Repeat all the data that appears below, keeping it exact.

(Records to process)

(* ===== verification/ApiErrors.v ===== *)
(** * Response envelopes and errors ([web/src/lib/api/{types,unwrap,errors}.ts],
    [web/src/lib/handle-server-error.ts])

    What a failed call throws is a [jserror]: an error of axios, with the response body
    when the server answered, another [Error], or any other thrown value.  The three
    readers of [errors.ts], the toast of [handleServerError] and [unwrap] are the
    functions below; [jval]s stand for the untyped bodies. *)
From S2P Require Import Prelude JsString JsValue JsNumber.

Inductive jserror : Type :=
| AxiosErr (message : string) (response_data : option jval) (status : option Z)
| NativeErr (message : string)
| OtherErr (v : jval).

Definition isAxiosError (e : jserror) : bool :=
  match e with AxiosErr _ _ _ => true | _ => false end.

(** [error.response?.data as Envelope | undefined]. *)
Definition envelope (e : jserror) : jval :=
  match e with AxiosErr _ (Some d) _ => d | _ => JUndef end.

Definition parseAPIError (e : jserror) : jval :=
  let env_message := get "message" (get "error" (envelope e)) in
  match e with
  | AxiosErr message _ _ =>
      if truthy env_message then env_message else JStr message
  | NativeErr message => JStr message
  | OtherErr _ => JStr "Unknown error"
  end.

Definition getAPIErrorCode (e : jserror) : jval :=
  if isAxiosError e then get "code" (get "error" (envelope e)) else JUndef.

Definition getAPIErrorDetails (e : jserror) : jval :=
  if isAxiosError e then get "details" (get "error" (envelope e)) else JUndef.

(** [unwrap]: an envelope with null or missing [data] throws its error message. *)
Definition unwrap (env : jval) : result jval jval :=
  match get "data" env with
  | JUndef | JNull =>
      Throw (match get "message" (get "error" env) with
             | JUndef | JNull => JStr "Empty response payload"
             | m => m
             end)
  | d => Ok d
  end.

(** [typeof v === 'string' && v.length > 0]. *)
Definition nonempty_string (v : jval) : option string :=
  match v with
  | JStr s => if String.eqb s "" then None else Some s
  | _ => None
  end.

(** ['status' in error && Number(error.status) === 204]. *)
Definition status_204 (e : jserror) : bool :=
  match e with
  | AxiosErr _ _ (Some s) => s =? 204
  | OtherErr (JObj fs) =>
      match Number (field "status" fs) with
      | Some q => bool_decide (q = Qc_of 204)
      | None => false
      end
  | _ => false
  end.

(** The text of the toast. *)
Definition handleServerError (e : jserror) : string :=
  let errMsg := if status_204 e then "No content." else "Something went wrong!" in
  match e with
  | AxiosErr message _ _ =>
      match nonempty_string (get "message" (get "error" (envelope e))) with
      | Some m => m
      | None =>
          match nonempty_string (get "title" (envelope e)) with
          | Some t => t
          | None => if String.eqb message "" then errMsg else message
          end
      end
  | _ => errMsg
  end.

(** ** The envelopes the backend writes *)

Definition ok_envelope (data : jval) : jval := JObj [("data", data); ("error", JNull)].

Definition error_envelope (code message : string) (details : option jval) : jval :=
  JObj [("data", JNull);
        ("error", JObj ([("code", JStr code); ("message", JStr message)] ++
                        match details with Some d => [("details", d)] | None => [] end))].

(** A backend failure is read the same way everywhere: the message, the code and the
    details come out of the envelope unchanged, whatever axios itself says, and the
    toast shows the same message as the inline error text. *)
Theorem error_envelope_read axios_message code message details status :
  message <> "" ->
  let e := AxiosErr axios_message (Some (error_envelope code message details)) status in
  parseAPIError e = JStr message /\ handleServerError e = message /\
  getAPIErrorCode e = JStr code /\
  getAPIErrorDetails e = details ?? JUndef.
Proof.
  intros Hm e. subst e. unfold parseAPIError, handleServerError, getAPIErrorCode, getAPIErrorDetails.
  destruct details as [d|]; cbn;
    apply String.eqb_neq in Hm; rewrite ?Hm; cbn; rewrite ?Hm; split_and!; try done.
Qed.

Lemma error_envelope_read_witness :
  parseAPIError (AxiosErr "Request failed with status code 409"
    (Some (error_envelope "conflict" "name already used" None)) (Some 409)) = JStr "name already used".
Proof.
  exact (proj1 (error_envelope_read "Request failed with status code 409" "conflict"
    "name already used" None (Some 409) ltac:(done))).
Defined.

(** The two readers of a failure agree: for every axios error whose body carries a
    string message or none, and no [title], the toast text is the inline text, except
    that an empty text is replaced by a fixed phrase; other errors get the fixed phrase. *)
Theorem toast_agrees e :
  (forall m, get "message" (get "error" (envelope e)) = m -> truthy m = true ->
     exists s, m = JStr s) ->
  nonempty_string (get "title" (envelope e)) = None ->
  JStr (handleServerError e) =
  if isAxiosError e && truthy (parseAPIError e) then parseAPIError e
  else JStr (if status_204 e then "No content." else "Something went wrong!").
Proof.
  intros Hm Ht. destruct e as [msg d st|msg|v]; [|done..].
  specialize (Hm _ eq_refl). unfold handleServerError, parseAPIError. rewrite Ht.
  cbn [isAxiosError andb]. set (m := get "message" (get "error" (envelope _))) in *.
  destruct (truthy m) eqn:Hr.
  - destruct (Hm eq_refl) as [s ->]. rewrite Hr. cbn in *. b2p. by rewrite (proj2 (String.eqb_neq _ _) Hr).
  - assert (nonempty_string m = None) as ->.
    { destruct m; try done. cbn in *. b2p. by rewrite Hr. }
    cbn. by destruct (String.eqb msg "").
Qed.

Lemma toast_agrees_witness :
  handleServerError (AxiosErr "Network Error" None None) = "Network Error".
Proof.
  enough (JStr (handleServerError (AxiosErr "Network Error" None None)) = JStr "Network Error")
    by congruence.
  refine (eq_trans (toast_agrees (AxiosErr "Network Error" None None) _ eq_refl) eq_refl).
  intros m <- H. discriminate H.
Defined.

(** [unwrap] gives back the payload of every success envelope, and throws, with the
    backend's message or the generic one, exactly when the payload is null or missing;
    what it returns is never null. *)
Theorem unwrap_spec env :
  match unwrap env with
  | Ok d => get "data" env = d /\ d <> JNull /\ d <> JUndef
  | Throw m => (get "data" env = JNull \/ get "data" env = JUndef) /\
      (m = get "message" (get "error" env) \/
       m = JStr "Empty response payload" /\
       (get "message" (get "error" env) = JNull \/ get "message" (get "error" env) = JUndef)) /\
      m <> JNull /\ m <> JUndef
  end.
Proof.
  unfold unwrap. destruct (get "data" env) eqn:E; try done;
    destruct (get "message" (get "error" env)) eqn:E'; split_and!; auto.
Qed.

(End Records to process)

Exercise output:
(* ===== verification/ApiErrors.v ===== *)
(** * Response envelopes and errors ([web/src/lib/api/{types,unwrap,errors}.ts],
    [web/src/lib/handle-server-error.ts])

    What a failed call throws is a [jserror]: an error of axios, with the response body
    when the server answered, another [Error], or any other thrown value.  The three
    readers of [errors.ts], the toast of [handleServerError] and [unwrap] are the
    functions below; [jval]s stand for the untyped bodies. *)
From S2P Require Import Prelude JsString JsValue JsNumber.

Inductive jserror : Type :=
| AxiosErr (message : string) (response_data : option jval) (status : option Z)
| NativeErr (message : string)
| OtherErr (v : jval).

Definition isAxiosError (e : jserror) : bool :=
  match e with AxiosErr _ _ _ => true | _ => false end.

(** [error.response?.data as Envelope | undefined]. *)
Definition envelope (e : jserror) : jval :=
  match e with AxiosErr _ (Some d) _ => d | _ => JUndef end.

Definition parseAPIError (e : jserror) : jval :=
  let env_message := get "message" (get "error" (envelope e)) in
  match e with
  | AxiosErr message _ _ =>
      if truthy env_message then env_message else JStr message
  | NativeErr message => JStr message
  | OtherErr _ => JStr "Unknown error"
  end.

Definition getAPIErrorCode (e : jserror) : jval :=
  if isAxiosError e then get "code" (get "error" (envelope e)) else JUndef.

Definition getAPIErrorDetails (e : jserror) : jval :=
  if isAxiosError e then get "details" (get "error" (envelope e)) else JUndef.

(** [unwrap]: an envelope with null or missing [data] throws its error message. *)
Definition unwrap (env : jval) : result jval jval :=
  match get "data" env with
  | JUndef | JNull =>
      Throw (match get "message" (get "error" env) with
             | JUndef | JNull => JStr "Empty response payload"
             | m => m
             end)
  | d => Ok d
  end.

(** [typeof v === 'string' && v.length > 0]. *)
Definition nonempty_string (v : jval) : option string :=
  match v with
  | JStr s => if String.eqb s "" then None else Some s
  | _ => None
  end.

(** ['status' in error && Number(error.status) === 204]. *)
Definition status_204 (e : jserror) : bool :=
  match e with
  | AxiosErr _ _ (Some s) => s =? 204
  | OtherErr (JObj fs) =>
      match Number (field "status" fs) with
      | Some q => bool_decide (q = Qc_of 204)
      | None => false
      end
  | _ => false
  end.

(** The text of the toast. *)
Definition handleServerError (e : jserror) : string :=
  let errMsg := if status_204 e then "No content." else "Something went wrong!" in
  match e with
  | AxiosErr message _ _ =>
      match nonempty_string (get "message" (get "error" (envelope e))) with
      | Some m => m
      | None =>
          match nonempty_string (get "title" (envelope e)) with
          | Some t => t
          | None => if String.eqb message "" then errMsg else message
          end
      end
  | _ => errMsg
  end.

(** ** The envelopes the backend writes *)

Definition ok_envelope (data : jval) : jval := JObj [("data", data); ("error", JNull)].

Definition error_envelope (code message : string) (details : option jval) : jval :=
  JObj [("data", JNull);
        ("error", JObj ([("code", JStr code); ("message", JStr message)] ++
                        match details with Some d => [("details", d)] | None => [] end))].

(** A backend failure is read the same way everywhere: the message, the code and the
    details come out of the envelope unchanged, whatever axios itself says, and the
    toast shows the same message as the inline error text. *)
Theorem error_envelope_read axios_message code message details status :
  message <> "" ->
  let e := AxiosErr axios_message (Some (error_envelope code message details)) status in
  parseAPIError e = JStr message /\ handleServerError e = message /\
  getAPIErrorCode e = JStr code /\
  getAPIErrorDetails e = details ?? JUndef.
Proof.
  intros Hm e. subst e. unfold parseAPIError, handleServerError, getAPIErrorCode, getAPIErrorDetails.
  destruct details as [d|]; cbn;
    apply String.eqb_neq in Hm; rewrite ?Hm; cbn; rewrite ?Hm; split_and!; try done.
Qed.

Lemma error_envelope_read_witness :
  parseAPIError (AxiosErr "Request failed with status code 409"
    (Some (error_envelope "conflict" "name already used" None)) (Some 409)) = JStr "name already used".
Proof.
  exact (proj1 (error_envelope_read "Request failed with status code 409" "conflict"
    "name already used" None (Some 409) ltac:(done))).
Defined.

(** The two readers of a failure agree: for every axios error whose body carries a
    string message or none, and no [title], the toast text is the inline text, except
    that an empty text is replaced by a fixed phrase; other errors get the fixed phrase. *)
Theorem toast_agrees e :
  (forall m, get "message" (get "error" (envelope e)) = m -> truthy m = true ->
     exists s, m = JStr s) ->
  nonempty_string (get "title" (envelope e)) = None ->
  JStr (handleServerError e) =
  if isAxiosError e && truthy (parseAPIError e) then parseAPIError e
  else JStr (if status_204 e then "No content." else "Something went wrong!").
Proof.
  intros Hm Ht. destruct e as [msg d st|msg|v]; [|done..].
  specialize (Hm _ eq_refl). unfold handleServerError, parseAPIError. rewrite Ht.
  cbn [isAxiosError andb]. set (m := get "message" (get "error" (envelope _))) in *.
  destruct (truthy m) eqn:Hr.
  - destruct (Hm eq_refl) as [s ->]. rewrite Hr. cbn in *. b2p. by rewrite (proj2 (String.eqb_neq _ _) Hr).
  - assert (nonempty_string m = None) as ->.
    { destruct m; try done. cbn in *. b2p. by rewrite Hr. }
    cbn. by destruct (String.eqb msg "").
Qed.

Lemma toast_agrees_witness :
  handleServerError (AxiosErr "Network Error" None None) = "Network Error".
Proof.
  enough (JStr (handleServerError (AxiosErr "Network Error" None None)) = JStr "Network Error")
    by congruence.
  refine (eq_trans (toast_agrees (AxiosErr "Network Error" None None) _ eq_refl) eq_refl).
  intros m <- H. discriminate H.
Defined.

(** [unwrap] gives back the payload of every success envelope, and throws, with the
    backend's message or the generic one, exactly when the payload is null or missing;
    what it returns is never null. *)
Theorem unwrap_spec env :
  match unwrap env with
  | Ok d => get "data" env = d /\ d <> JNull /\ d <> JUndef
  | Throw m => (get "data" env = JNull \/ get "data" env = JUndef) /\
      (m = get "message" (get "error" env) \/
       m = JStr "Empty response payload" /\
       (get "message" (get "error" env) = JNull \/ get "message" (get "error" env) = JUndef)) /\
      m <> JNull /\ m <> JUndef
  end.
Proof.
  unfold unwrap. destruct (get "data" env) eqn:E; try done;
    destruct (get "message" (get "error" env)) eqn:E'; split_and!; auto.
Qed.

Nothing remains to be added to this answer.